### Task item
Your answer should consist of every line from the records that holds the string "controller".

### Working data
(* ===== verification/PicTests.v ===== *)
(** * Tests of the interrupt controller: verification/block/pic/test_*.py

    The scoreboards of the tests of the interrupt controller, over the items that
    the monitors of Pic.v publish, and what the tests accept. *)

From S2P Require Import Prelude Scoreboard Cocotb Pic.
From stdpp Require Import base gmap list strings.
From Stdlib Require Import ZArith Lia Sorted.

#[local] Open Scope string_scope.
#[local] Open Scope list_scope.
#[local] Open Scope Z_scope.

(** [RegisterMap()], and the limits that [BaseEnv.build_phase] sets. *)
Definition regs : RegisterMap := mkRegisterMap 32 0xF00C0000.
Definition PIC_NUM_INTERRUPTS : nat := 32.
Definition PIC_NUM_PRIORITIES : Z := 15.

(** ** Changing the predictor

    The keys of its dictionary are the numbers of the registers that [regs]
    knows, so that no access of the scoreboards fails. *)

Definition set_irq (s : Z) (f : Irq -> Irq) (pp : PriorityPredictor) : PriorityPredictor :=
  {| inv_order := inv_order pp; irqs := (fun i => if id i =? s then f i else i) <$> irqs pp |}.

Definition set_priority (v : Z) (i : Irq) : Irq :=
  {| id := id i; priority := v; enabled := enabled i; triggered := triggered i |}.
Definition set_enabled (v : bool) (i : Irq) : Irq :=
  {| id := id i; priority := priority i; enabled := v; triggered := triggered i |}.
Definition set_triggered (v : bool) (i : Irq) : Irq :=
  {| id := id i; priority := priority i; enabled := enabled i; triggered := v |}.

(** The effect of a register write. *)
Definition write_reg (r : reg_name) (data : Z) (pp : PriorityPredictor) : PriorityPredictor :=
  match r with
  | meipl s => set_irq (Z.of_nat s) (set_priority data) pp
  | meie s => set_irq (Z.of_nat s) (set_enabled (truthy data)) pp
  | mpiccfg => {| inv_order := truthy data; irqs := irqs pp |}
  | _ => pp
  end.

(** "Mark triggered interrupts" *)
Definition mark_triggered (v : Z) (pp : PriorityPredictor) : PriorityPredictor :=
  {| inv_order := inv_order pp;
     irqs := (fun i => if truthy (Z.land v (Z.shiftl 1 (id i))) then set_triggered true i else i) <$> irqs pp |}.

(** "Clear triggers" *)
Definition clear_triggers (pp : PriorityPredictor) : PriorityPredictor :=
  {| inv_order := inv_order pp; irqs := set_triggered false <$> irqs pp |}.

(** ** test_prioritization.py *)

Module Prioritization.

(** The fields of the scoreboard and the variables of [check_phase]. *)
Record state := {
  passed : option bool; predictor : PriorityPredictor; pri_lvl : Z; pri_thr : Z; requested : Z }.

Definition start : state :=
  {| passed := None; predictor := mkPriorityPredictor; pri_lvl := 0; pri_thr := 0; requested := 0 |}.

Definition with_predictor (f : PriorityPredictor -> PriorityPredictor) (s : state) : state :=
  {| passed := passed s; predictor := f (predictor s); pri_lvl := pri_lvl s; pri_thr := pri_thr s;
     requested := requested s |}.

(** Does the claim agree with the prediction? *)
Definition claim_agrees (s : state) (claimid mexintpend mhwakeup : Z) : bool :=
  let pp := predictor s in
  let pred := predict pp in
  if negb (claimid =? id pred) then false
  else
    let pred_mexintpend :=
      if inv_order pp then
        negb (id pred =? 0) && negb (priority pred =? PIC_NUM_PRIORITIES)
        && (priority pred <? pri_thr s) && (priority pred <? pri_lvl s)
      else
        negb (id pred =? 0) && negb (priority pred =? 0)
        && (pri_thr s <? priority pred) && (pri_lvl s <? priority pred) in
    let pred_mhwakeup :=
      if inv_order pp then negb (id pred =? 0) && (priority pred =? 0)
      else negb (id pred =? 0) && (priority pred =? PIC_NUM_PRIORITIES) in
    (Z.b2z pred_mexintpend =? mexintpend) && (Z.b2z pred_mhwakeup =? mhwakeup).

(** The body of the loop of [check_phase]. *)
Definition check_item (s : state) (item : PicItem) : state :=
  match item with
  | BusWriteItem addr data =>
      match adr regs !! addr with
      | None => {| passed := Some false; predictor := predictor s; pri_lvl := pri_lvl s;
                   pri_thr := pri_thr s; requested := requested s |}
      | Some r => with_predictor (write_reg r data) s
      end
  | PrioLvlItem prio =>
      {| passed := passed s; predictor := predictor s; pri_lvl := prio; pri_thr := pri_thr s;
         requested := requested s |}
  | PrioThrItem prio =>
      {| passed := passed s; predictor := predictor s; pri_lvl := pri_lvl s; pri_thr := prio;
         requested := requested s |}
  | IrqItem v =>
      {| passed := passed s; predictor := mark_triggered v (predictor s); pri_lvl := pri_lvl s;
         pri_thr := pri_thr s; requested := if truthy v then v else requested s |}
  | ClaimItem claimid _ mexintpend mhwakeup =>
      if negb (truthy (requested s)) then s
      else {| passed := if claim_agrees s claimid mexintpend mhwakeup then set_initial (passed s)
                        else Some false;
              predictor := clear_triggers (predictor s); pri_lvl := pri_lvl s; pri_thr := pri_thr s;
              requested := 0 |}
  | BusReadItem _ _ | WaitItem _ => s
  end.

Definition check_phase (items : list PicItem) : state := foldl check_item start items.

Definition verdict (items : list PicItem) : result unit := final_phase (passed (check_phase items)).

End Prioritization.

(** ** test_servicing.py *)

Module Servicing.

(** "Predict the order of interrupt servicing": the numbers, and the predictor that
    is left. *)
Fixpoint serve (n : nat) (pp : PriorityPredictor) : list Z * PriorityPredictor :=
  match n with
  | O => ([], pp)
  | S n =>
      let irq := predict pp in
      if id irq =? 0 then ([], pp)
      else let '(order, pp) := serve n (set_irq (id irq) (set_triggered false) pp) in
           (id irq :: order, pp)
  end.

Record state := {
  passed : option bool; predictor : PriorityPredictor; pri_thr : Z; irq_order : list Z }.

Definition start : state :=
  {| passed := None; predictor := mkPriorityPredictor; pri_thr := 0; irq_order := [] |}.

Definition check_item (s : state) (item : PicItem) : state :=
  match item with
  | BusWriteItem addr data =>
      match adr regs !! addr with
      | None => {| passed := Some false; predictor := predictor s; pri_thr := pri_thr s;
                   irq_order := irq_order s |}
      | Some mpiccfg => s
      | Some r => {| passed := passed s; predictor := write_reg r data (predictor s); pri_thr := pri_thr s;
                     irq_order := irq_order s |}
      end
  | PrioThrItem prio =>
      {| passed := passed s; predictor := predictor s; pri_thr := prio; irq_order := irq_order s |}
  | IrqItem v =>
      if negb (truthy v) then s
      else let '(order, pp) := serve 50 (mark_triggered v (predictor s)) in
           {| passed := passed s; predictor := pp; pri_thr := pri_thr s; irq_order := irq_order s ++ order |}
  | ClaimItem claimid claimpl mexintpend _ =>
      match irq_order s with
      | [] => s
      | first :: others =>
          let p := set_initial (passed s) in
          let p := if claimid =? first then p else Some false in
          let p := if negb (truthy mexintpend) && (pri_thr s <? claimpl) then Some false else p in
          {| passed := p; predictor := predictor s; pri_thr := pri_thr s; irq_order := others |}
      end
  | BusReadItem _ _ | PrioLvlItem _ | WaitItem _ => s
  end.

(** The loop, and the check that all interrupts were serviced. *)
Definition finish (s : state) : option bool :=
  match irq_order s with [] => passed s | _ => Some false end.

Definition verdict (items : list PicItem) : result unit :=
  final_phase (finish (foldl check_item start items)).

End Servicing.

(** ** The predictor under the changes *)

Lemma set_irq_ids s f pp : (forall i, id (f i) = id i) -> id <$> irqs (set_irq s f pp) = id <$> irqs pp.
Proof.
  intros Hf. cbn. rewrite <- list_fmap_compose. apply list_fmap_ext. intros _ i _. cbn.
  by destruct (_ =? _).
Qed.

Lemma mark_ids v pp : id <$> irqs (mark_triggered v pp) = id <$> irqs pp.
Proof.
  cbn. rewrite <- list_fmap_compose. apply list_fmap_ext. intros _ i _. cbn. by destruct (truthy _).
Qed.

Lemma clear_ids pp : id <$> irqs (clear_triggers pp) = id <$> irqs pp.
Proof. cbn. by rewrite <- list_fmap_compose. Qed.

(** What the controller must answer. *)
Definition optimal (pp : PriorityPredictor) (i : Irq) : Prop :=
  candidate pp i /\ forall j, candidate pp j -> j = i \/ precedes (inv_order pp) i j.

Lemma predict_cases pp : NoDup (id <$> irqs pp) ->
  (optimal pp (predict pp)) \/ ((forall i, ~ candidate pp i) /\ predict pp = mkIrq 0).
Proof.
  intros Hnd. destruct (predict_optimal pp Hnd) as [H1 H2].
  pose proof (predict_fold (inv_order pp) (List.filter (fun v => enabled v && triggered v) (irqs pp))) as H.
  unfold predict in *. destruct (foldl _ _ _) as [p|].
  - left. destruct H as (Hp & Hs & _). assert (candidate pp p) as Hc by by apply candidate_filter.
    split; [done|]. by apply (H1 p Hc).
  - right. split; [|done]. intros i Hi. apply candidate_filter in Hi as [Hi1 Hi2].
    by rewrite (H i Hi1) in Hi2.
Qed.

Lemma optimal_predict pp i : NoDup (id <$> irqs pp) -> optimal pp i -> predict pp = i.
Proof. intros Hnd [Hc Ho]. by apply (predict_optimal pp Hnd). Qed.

--

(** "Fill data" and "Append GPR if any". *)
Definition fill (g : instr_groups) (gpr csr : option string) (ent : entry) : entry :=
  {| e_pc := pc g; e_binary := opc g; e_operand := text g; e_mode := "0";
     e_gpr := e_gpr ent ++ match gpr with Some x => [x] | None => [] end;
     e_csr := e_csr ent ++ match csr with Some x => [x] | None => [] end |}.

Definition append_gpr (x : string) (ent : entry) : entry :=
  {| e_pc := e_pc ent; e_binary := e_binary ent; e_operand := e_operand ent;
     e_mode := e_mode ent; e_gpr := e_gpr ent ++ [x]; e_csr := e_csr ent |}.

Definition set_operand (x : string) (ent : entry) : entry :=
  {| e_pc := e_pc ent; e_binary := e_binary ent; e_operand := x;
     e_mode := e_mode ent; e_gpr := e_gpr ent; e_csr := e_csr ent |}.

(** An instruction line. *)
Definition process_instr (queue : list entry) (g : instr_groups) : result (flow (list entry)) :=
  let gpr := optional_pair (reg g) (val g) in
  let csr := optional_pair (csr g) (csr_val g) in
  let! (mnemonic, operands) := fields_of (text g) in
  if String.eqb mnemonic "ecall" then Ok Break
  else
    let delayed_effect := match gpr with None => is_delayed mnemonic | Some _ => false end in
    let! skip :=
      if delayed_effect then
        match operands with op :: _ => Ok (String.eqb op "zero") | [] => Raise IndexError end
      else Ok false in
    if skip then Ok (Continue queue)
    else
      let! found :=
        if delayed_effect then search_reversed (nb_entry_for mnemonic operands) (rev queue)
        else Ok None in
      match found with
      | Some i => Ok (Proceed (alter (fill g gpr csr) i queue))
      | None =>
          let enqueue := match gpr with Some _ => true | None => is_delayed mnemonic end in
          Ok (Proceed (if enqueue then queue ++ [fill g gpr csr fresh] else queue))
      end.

### Result for this exercise
(** * Tests of the interrupt controller: verification/block/pic/test_*.py
    The scoreboards of the tests of the interrupt controller, over the items that
(** What the controller must answer. *)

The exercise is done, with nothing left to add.